Spun out in the early days of the COVID-19 pandemic, in collaboration with infectious disease research labs and scientists at Hamilton’s St Joseph’s Hospital, MHL provided fast and accurate high-throughput diagnostic testing for SARS-CoV-2, along with associated research services.
MHL supported airlines and airports, multiple homeless shelters and long-term care homes, individual travellers, film production sets, and many others during a time when asymptomatic testing was largely inaccessible to the public.
Gauldie, at the time Vice-President of Research (VPR) at St. Joseph’s, along with several other McMaster faculty members and with input from the McMaster Industry Liaison Office, established the not-for-profit organization in close partnership with McMaster counterpart Karen Mossman, then the VPR at the university.
Mossman, Professor in McMaster’s Department of Medicine and a member of the Michael G. DeGroote Institute for Infectious Disease Research, says “MHL helped keep people safe and the local economy running until rapid tests, vaccinations, and other protective measures eventually became available.”
“We were one of the first groups to provide asymptomatic testing, which provided protection for the vulnerable population; let people safely get back to work, stay active, and travel; and allowed people to live their lives,” she says. “I’m personally very proud of the work that we did with McMaster HealthLabs.”

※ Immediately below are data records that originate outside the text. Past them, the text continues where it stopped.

(* ===== verification/Gateway.v ===== *)
(** * Gateway: the HTTP(S) listener as a managed service (beacon_management)

    gateway_service.rs, internals/tls.rs, tasks.rs and [build_brokerage_info] of
    manager.rs.  The CA a service shares is read only after the application has
    initialised it, so the service holds the CA itself.  Serving a connection is
    hyper's business: each request it reads goes to [dispatch] of Handshake.v. *)

From Stdlib Require Import ZArith Lia.
From stdpp Require Import base list strings gmap.
From S2P Require Import Prelude RustStr Types Env Demo Supervisor Config Ca Brokerage Handshake.

(** [iter.collect::<Result<Vec<_>, _>>()] *)
Fixpoint collect {A E} (l : list (result A E)) : result (list A) E :=
  match l with
  | [] => Ok []
  | Err e :: _ => Err e
  | Ok a :: l => match collect l with Ok r => Ok (a :: r) | Err e => Err e end
  end.

Definition build_brokerage_info (config : MqttBrokerageConfig) (ca_cert_pem : string) : MqttBrokerageInfo :=
  {| bi_address := "localhost";
     bi_port := if mb_tls_enabled config then mb_mqtts_port config else mb_port config;
     bi_ca_cert_pem := ca_cert_pem |}.

(** What the accept loop's [select!] delivers. *)
Inductive AcceptEvent :=
| Accepted (peer : string)
| AcceptError (e : string)
| AcceptShutdown.

(** The connections the loop hands to a task of their own. *)
Fixpoint accept_loop (evs : list AcceptEvent) : list string :=
  match evs with
  | [] => []
  | Accepted peer :: evs => peer :: accept_loop evs
  | AcceptError _ :: evs => accept_loop evs
  | AcceptShutdown :: _ => []
  end.

Section Gateway.
Context {X : Ext}.

Record GatewayService := mkGateway {
  gw_config : HttpConfig;
  gw_ca : option CaState;
  gw_brokerage_info : MqttBrokerageInfo;
  gw_brokerage : option MqttBrokerageConfig;
  gw_beacon_topic_tx : option unit;
  gw_shutdown_tx : option unit;
}.

Definition GatewayService_new (config : HttpConfig) (ca : option CaState) (info : MqttBrokerageInfo)
    (brokerage : option MqttBrokerageConfig) (beacon_topic_tx : option unit) : GatewayService :=
  mkGateway config ca info brokerage beacon_topic_tx None.

Definition set_gw_shutdown (tx : option unit) (s : GatewayService) : GatewayService :=
  mkGateway (gw_config s) (gw_ca s) (gw_brokerage_info s) (gw_brokerage s) (gw_beacon_topic_tx s) tx.

(** tls.rs: the server presents the CA certificate itself. *)
Definition build_tls_config {S} (ca : option CaState) : Prog S (result unit string) :=
  ca_state ←? mret (ok_or "CA not initialised" ca);
  certs ← call (PemCerts (bytes_of_string (cert_pem (Ca.ca_cert ca_state))));
  cert_chain ←? mret (map_err (fun e => "Failed to parse CA cert PEM: " +:+ e) (collect certs));
  pkcs8 ← call (Pkcs8Keys (bytes_of_string (serialize_pem (key_pair ca_state))));
  keys ←? mret (map_err (fun e => "Failed to parse CA private key PEM: " +:+ e) (collect pkcs8));
  raw ←? mret (ok_or "No PKCS8 private key found in CA PEM" (head keys));
  with_context "Failed to build TLS server config: " (call (SingleCertConfig cert_chain raw)).

(** The state the request handlers get, and the address listened on. *)
Definition app_state (s : GatewayService) : AppState := {|
  as_brokerage_info := gw_brokerage_info s; as_brokerage := gw_brokerage s;
  as_upstream_port := http_upstream_port (gw_config s); as_beacon_topic_tx := gw_beacon_topic_tx s |}.

Definition gateway_initialize : Prog GatewayService (result string string) :=
  s ← get;
  let addr := http_host (gw_config s) +:+ ":" +:+ display (http_port (gw_config s)) in
  _ ←? with_context ("Failed to bind listener on " +:+ addr +:+ ": ") (call (TcpBind addr));
  local_addr ←? with_context "Failed to get local address: " (call (TcpLocalAddr addr));
  mret (Ok local_addr).

Definition gateway_start : Prog GatewayService (result Z string) :=
  s ← get;
  match gw_shutdown_tx s with
  | Some _ => mret (Err "GatewayService is already running")
  | None =>
      local_addr ←? gateway_initialize;
      _ ← modify (set_gw_shutdown (Some tt));
      if http_tls_enabled (gw_config s) then
        _ ←? build_tls_config (gw_ca s);
        _ ← call (Spawn (TlsAcceptLoop local_addr));
        mret (Ok 0%Z)
      else
        _ ← call (Spawn (PlainAcceptLoop local_addr));
        mret (Ok 0%Z)
  end.

Definition gateway_stop : Prog GatewayService (result unit string) :=
  s ← get;
  match gw_shutdown_tx s with
  | Some _ => _ ← modify (set_gw_shutdown None); _ ← call SignalShutdown; mret (Ok tt)
  | None => mret (Err "GatewayService is not running")
  end.

Definition gateway_is_running : Prog GatewayService bool :=
  s ← get; mret (bool_decide (is_Some (gw_shutdown_tx s))).

#[export] Instance gateway_service : ManagedService GatewayService := {|
  svc_start := gateway_start; svc_stop := gateway_stop; svc_is_running := gateway_is_running |}.

(** ** Properties *)

(** The accept loops a trace spawned. *)
Definition listeners (ev : Event) : option Task :=
  match ev with
  | Ev c _ => match c with Spawn (TlsAcceptLoop a) => Some (TlsAcceptLoop a)
                         | Spawn (PlainAcceptLoop a) => Some (PlainAcceptLoop a) | _ => None end
  end.

Lemma build_tls_config_silent {S} ca : silent listeners (build_tls_config (S := S) ca).
Proof. unfold build_tls_config. silence. Qed.

Lemma build_tls_config_stateless {S} ca : stateless (build_tls_config (S := S) ca).
Proof. unfold build_tls_config. stateless. Qed.

(** How a start that finds the service stopped can end. *)
Lemma gateway_start_cases (s : GatewayService) e :
  gw_shutdown_tx s = None ->
  let '(r, s', e') := gateway_start s e in
  match r with
  | Ok _ => s' = set_gw_shutdown (Some tt) s /\
      exists a, omap listeners (trace e') = omap listeners (trace e) ++
        [if http_tls_enabled (gw_config s) then TlsAcceptLoop a else PlainAcceptLoop a]
  | Err _ => (s' = s \/ s' = set_gw_shutdown (Some tt) s /\ http_tls_enabled (gw_config s) = true) /\
      omap listeners (trace e') = omap listeners (trace e)
  end.
Proof.
  intros Hs. unfold gateway_start, gateway_initialize. run_prog. rewrite Hs. run_prog.
  case_answer; run_prog; [|split; [by left|by rewrite omap_app, app_nil_r]].
  case_answer; run_prog; [|split; [by left|by rewrite !omap_app, !app_nil_r]].
  destruct (http_tls_enabled (gw_config s)) eqn:Ht; run_prog.
  - match goal with |- context [build_tls_config (gw_ca s) ?s1 ?e1] =>
      pose proof (build_tls_config_silent (gw_ca s) s1 e1) as Hq;
      pose proof (build_tls_config_stateless (gw_ca s) s1 e1) as Hl;
      destruct (build_tls_config (gw_ca s) s1 e1) as [[[u|err] s2] e2] end;
      cbn in Hl; subst s2; cbn [trace snd] in Hq; run_prog.
    + split; [done|]. exists a0. rewrite omap_app, Hq, !omap_app. by rewrite !app_nil_r.
    + split; [right; by split|]. rewrite Hq, !omap_app. by rewrite !app_nil_r.
  - split; [done|]. exists a0. by rewrite !omap_app, !app_nil_r.
Qed.

(** A successful start opens exactly one listener, of the configured kind, and the
    service then counts as running; a failed start opens none; a second start fails
    and changes nothing.  But a start that fails on the TLS configuration leaves the
    service marked as running although nothing listens. *)
Theorem gateway_start_opens_listener (s : GatewayService) e :
  let '(r, s', e') := gateway_start s e in
  match gw_shutdown_tx s, r with
  | Some _, _ => r = Err "GatewayService is already running" /\ s' = s /\ e' = e
  | None, Ok _ => gw_shutdown_tx s' = Some tt /\ exists a,
      omap listeners (trace e') = omap listeners (trace e) ++
        [if http_tls_enabled (gw_config s) then TlsAcceptLoop a else PlainAcceptLoop a]
  | None, Err _ => omap listeners (trace e') = omap listeners (trace e) /\
      (gw_shutdown_tx s' = Some tt -> http_tls_enabled (gw_config s) = true)
  end.
Proof.
  destruct (gw_shutdown_tx s) as [[]|] eqn:Hs.
  - unfold gateway_start. run_prog. rewrite Hs. by run_prog.
  - pose proof (gateway_start_cases s e Hs) as H. destruct (gateway_start s e) as [[[n|err] s'] e'].
    + by destruct H as [-> ?].
    + destruct H as [[->|[-> ?]] ?]; split; [done|congruence|done|done].
Qed.
End Gateway.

Today, with less fatal variants of the disease circulating and high rates of vaccination, there is little remaining need for the services MHL once provided. As such, Gauldie and co. have sunset the not-for-profit, with its last official function being this show of support for Global Nexus.
“McMaster HealthLabs is a story of great success, but now it has served its purpose,” says Gauldie. “We helped slow the spread of the disease locally until safe vaccination could take hold and rapid reliable self-test kits became readily available. If we were still needed today, that would actually be a bad thing.”
The gift to Global Nexus was officially announced on National Philanthropy Day, an annual observance that celebrates the impact of charitable activities across the world.
“Philanthropic support is a powerful catalyst for advancing high-impact research,” says Matthew Miller, executive director at Global Nexus. “These funds will allow us to ensure that McMaster discoveries are quickly translated to have real-world impact, keeping the spirit of MHL alive.”